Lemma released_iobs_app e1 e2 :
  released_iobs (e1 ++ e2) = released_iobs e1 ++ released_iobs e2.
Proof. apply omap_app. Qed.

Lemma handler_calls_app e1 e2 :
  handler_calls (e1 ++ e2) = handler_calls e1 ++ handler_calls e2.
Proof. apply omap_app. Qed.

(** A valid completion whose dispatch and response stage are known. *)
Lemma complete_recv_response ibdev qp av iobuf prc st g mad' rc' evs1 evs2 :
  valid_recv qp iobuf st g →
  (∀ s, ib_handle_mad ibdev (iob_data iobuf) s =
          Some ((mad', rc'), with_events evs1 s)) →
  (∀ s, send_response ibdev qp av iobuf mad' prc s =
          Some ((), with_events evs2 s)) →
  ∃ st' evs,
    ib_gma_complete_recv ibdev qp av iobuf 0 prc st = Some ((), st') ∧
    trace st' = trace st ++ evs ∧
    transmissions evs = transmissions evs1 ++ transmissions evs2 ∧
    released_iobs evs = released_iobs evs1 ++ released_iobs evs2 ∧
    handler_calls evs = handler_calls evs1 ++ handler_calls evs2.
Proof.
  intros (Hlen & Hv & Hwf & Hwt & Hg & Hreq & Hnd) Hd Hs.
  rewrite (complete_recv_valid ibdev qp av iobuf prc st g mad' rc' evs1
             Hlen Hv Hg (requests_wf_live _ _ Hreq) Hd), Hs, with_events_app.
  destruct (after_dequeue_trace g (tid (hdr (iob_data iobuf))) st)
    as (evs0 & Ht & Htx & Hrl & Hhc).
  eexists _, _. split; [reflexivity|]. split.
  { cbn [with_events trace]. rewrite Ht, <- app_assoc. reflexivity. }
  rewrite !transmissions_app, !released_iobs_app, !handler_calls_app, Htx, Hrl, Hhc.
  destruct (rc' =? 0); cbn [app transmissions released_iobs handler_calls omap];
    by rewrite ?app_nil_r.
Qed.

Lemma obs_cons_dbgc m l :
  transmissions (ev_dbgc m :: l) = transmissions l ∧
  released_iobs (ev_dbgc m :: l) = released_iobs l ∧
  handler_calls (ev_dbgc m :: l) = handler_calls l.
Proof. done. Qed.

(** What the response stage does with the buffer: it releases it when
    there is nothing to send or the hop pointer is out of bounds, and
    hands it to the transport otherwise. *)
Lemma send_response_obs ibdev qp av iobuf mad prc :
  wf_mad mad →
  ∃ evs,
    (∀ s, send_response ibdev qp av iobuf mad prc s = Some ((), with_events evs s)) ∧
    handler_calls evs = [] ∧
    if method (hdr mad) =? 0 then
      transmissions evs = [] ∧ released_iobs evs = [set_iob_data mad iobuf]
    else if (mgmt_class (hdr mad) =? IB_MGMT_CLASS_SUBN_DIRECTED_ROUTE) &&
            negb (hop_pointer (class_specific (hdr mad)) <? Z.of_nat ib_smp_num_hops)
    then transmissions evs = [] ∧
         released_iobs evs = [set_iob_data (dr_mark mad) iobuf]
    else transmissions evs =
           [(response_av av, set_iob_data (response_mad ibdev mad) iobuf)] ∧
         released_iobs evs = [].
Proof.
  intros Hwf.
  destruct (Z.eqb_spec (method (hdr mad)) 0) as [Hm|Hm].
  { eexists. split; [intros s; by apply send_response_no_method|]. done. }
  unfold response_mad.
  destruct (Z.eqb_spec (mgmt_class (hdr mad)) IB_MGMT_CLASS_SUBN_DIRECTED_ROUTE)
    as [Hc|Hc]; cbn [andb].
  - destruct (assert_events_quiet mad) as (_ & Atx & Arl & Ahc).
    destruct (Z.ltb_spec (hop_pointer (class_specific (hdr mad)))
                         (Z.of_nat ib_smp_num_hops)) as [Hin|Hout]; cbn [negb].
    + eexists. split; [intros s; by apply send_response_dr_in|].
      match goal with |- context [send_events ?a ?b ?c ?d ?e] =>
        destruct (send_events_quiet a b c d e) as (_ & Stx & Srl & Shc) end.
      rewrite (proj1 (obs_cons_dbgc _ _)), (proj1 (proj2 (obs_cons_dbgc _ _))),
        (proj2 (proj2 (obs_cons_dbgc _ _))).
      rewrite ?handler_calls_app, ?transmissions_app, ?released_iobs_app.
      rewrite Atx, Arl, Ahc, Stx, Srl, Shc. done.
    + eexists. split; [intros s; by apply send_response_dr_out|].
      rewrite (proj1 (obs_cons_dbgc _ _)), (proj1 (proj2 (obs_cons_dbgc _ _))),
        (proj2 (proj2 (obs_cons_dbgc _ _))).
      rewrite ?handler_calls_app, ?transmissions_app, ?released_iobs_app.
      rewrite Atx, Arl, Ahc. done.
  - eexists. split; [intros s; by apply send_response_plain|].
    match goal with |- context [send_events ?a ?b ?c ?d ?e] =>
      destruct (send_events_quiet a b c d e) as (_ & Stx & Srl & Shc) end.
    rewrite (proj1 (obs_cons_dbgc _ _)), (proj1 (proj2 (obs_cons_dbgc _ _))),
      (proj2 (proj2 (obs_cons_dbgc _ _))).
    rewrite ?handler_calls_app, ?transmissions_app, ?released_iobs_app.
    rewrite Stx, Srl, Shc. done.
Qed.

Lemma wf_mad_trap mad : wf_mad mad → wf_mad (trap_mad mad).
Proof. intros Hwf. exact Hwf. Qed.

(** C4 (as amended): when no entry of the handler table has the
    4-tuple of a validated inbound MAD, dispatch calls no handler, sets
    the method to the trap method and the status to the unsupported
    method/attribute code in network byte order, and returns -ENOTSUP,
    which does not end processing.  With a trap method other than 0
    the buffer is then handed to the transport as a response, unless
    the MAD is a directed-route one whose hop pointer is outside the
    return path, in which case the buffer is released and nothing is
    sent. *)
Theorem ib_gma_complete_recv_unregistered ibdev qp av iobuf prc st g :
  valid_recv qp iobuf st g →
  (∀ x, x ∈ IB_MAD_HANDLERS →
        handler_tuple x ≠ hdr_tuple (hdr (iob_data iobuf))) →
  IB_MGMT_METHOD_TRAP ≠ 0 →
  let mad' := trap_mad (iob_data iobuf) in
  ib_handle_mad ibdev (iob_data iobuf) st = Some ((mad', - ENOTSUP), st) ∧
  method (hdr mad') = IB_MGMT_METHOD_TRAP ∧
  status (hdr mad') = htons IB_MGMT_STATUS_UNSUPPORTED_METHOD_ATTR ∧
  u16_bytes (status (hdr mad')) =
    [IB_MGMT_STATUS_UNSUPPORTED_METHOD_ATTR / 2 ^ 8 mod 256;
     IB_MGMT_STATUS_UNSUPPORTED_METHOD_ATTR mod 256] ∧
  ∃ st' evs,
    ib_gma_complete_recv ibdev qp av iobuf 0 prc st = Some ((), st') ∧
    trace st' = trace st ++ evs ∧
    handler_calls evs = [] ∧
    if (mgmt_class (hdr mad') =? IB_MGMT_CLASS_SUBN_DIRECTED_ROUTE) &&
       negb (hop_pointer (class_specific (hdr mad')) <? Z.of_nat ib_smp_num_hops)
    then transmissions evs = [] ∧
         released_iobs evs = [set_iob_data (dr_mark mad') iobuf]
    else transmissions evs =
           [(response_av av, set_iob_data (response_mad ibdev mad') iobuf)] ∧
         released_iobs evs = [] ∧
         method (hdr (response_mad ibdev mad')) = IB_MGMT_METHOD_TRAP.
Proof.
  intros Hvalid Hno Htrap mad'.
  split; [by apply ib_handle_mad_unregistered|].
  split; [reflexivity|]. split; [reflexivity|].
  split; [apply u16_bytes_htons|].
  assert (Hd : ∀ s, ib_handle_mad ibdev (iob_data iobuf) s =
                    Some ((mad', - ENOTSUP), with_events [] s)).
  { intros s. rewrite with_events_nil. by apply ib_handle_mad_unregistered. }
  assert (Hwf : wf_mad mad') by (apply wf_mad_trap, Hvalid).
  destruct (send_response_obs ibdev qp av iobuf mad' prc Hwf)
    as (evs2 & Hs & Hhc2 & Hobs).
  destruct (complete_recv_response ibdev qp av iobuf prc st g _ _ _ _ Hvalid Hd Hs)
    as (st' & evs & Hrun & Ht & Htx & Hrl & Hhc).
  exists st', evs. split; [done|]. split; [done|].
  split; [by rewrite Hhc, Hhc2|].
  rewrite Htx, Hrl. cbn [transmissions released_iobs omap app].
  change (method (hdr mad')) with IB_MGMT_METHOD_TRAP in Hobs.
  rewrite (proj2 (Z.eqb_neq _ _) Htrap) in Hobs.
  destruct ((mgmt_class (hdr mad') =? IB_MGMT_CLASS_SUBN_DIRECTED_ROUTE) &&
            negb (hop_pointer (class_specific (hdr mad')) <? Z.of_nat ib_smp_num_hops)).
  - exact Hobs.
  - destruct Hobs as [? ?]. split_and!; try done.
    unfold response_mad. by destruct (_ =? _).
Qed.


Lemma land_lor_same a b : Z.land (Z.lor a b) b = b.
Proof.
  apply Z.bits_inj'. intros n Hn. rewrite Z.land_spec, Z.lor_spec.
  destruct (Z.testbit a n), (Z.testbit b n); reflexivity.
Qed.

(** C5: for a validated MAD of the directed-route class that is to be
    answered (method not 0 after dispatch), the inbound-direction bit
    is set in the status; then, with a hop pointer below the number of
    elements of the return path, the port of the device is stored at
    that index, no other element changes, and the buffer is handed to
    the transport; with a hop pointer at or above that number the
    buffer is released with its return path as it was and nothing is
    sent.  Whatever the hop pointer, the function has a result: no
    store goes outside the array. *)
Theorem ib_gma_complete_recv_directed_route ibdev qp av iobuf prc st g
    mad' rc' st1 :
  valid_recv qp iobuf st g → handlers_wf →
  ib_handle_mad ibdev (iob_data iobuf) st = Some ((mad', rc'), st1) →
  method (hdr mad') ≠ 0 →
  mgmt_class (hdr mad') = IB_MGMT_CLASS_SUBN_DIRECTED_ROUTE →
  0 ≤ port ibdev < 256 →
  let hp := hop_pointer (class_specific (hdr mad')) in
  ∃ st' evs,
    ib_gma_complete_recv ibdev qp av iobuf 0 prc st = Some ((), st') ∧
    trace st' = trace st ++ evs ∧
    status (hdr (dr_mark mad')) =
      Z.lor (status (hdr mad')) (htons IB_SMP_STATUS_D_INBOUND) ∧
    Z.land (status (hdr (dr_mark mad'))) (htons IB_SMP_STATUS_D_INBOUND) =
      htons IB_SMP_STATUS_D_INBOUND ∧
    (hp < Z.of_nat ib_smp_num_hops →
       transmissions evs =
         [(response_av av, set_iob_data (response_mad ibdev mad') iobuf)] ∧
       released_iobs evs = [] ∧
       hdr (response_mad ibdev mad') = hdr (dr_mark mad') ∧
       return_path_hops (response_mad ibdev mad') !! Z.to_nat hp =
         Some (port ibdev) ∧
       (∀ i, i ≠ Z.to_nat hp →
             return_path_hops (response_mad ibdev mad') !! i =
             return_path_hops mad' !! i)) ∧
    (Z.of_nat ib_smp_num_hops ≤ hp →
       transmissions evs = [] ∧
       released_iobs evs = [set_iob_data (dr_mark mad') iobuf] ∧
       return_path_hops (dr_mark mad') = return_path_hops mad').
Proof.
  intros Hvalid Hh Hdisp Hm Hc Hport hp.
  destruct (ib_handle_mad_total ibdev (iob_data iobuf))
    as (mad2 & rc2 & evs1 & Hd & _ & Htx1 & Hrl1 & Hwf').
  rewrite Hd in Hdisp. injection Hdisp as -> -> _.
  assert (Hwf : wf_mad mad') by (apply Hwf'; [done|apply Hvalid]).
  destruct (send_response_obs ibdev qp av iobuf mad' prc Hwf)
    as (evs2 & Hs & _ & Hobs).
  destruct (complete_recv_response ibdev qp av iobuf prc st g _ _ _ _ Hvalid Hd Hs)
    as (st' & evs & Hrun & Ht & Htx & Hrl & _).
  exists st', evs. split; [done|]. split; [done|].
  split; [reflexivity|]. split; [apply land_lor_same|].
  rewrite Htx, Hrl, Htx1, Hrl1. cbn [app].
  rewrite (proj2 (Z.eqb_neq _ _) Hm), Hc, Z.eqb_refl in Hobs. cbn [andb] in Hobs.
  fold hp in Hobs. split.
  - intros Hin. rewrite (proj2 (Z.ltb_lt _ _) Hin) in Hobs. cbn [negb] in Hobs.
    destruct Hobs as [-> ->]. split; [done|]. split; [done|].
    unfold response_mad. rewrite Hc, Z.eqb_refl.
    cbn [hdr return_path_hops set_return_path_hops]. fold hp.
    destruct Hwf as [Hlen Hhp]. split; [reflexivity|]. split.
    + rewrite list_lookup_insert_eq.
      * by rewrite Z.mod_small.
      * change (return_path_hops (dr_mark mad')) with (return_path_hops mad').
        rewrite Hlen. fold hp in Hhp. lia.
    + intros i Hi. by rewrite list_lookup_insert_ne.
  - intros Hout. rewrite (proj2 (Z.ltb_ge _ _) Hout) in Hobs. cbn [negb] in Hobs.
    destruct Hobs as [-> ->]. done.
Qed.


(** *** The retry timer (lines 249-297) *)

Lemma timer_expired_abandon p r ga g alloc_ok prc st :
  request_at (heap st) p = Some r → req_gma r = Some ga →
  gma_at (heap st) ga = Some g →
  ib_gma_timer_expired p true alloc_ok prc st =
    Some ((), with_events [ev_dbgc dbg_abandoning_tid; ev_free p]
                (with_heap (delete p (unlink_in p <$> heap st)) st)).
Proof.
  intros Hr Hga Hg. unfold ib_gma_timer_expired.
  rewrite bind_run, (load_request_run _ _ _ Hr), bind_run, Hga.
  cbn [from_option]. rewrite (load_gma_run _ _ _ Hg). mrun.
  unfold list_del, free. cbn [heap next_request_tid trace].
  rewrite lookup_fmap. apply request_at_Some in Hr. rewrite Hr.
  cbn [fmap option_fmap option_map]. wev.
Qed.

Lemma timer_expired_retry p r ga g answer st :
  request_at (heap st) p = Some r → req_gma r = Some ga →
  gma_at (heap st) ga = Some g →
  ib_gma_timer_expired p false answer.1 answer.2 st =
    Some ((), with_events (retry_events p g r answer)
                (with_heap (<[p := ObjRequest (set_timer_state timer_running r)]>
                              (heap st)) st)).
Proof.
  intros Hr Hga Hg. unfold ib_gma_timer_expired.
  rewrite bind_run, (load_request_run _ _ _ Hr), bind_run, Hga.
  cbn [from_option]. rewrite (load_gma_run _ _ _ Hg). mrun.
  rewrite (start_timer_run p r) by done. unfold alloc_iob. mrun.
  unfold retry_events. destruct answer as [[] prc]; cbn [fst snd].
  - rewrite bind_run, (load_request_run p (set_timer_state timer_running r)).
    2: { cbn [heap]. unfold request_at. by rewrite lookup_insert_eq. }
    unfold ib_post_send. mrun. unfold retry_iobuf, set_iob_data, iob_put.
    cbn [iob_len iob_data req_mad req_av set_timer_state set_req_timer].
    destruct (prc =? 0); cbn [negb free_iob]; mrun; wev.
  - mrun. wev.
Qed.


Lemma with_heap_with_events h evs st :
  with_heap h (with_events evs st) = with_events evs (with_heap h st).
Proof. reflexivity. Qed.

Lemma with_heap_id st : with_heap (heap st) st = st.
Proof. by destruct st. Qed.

++++++

▶ Prompt
Output the listing above word for word, from the opening line through the line that contains "else if (mgmt_class", and leave out everything after it.

▶ Response below
Lemma released_iobs_app e1 e2 :
  released_iobs (e1 ++ e2) = released_iobs e1 ++ released_iobs e2.
Proof. apply omap_app. Qed.

Lemma handler_calls_app e1 e2 :
  handler_calls (e1 ++ e2) = handler_calls e1 ++ handler_calls e2.
Proof. apply omap_app. Qed.

(** A valid completion whose dispatch and response stage are known. *)
Lemma complete_recv_response ibdev qp av iobuf prc st g mad' rc' evs1 evs2 :
  valid_recv qp iobuf st g →
  (∀ s, ib_handle_mad ibdev (iob_data iobuf) s =
          Some ((mad', rc'), with_events evs1 s)) →
  (∀ s, send_response ibdev qp av iobuf mad' prc s =
          Some ((), with_events evs2 s)) →
  ∃ st' evs,
    ib_gma_complete_recv ibdev qp av iobuf 0 prc st = Some ((), st') ∧
    trace st' = trace st ++ evs ∧
    transmissions evs = transmissions evs1 ++ transmissions evs2 ∧
    released_iobs evs = released_iobs evs1 ++ released_iobs evs2 ∧
    handler_calls evs = handler_calls evs1 ++ handler_calls evs2.
Proof.
  intros (Hlen & Hv & Hwf & Hwt & Hg & Hreq & Hnd) Hd Hs.
  rewrite (complete_recv_valid ibdev qp av iobuf prc st g mad' rc' evs1
             Hlen Hv Hg (requests_wf_live _ _ Hreq) Hd), Hs, with_events_app.
  destruct (after_dequeue_trace g (tid (hdr (iob_data iobuf))) st)
    as (evs0 & Ht & Htx & Hrl & Hhc).
  eexists _, _. split; [reflexivity|]. split.
  { cbn [with_events trace]. rewrite Ht, <- app_assoc. reflexivity. }
  rewrite !transmissions_app, !released_iobs_app, !handler_calls_app, Htx, Hrl, Hhc.
  destruct (rc' =? 0); cbn [app transmissions released_iobs handler_calls omap];
    by rewrite ?app_nil_r.
Qed.

Lemma obs_cons_dbgc m l :
  transmissions (ev_dbgc m :: l) = transmissions l ∧
  released_iobs (ev_dbgc m :: l) = released_iobs l ∧
  handler_calls (ev_dbgc m :: l) = handler_calls l.
Proof. done. Qed.

(** What the response stage does with the buffer: it releases it when
    there is nothing to send or the hop pointer is out of bounds, and
    hands it to the transport otherwise. *)
Lemma send_response_obs ibdev qp av iobuf mad prc :
  wf_mad mad →
  ∃ evs,
    (∀ s, send_response ibdev qp av iobuf mad prc s = Some ((), with_events evs s)) ∧
    handler_calls evs = [] ∧
    if method (hdr mad) =? 0 then
      transmissions evs = [] ∧ released_iobs evs = [set_iob_data mad iobuf]
    else if (mgmt_class (hdr mad) =? IB_MGMT_CLASS_SUBN_DIRECTED_ROUTE) &&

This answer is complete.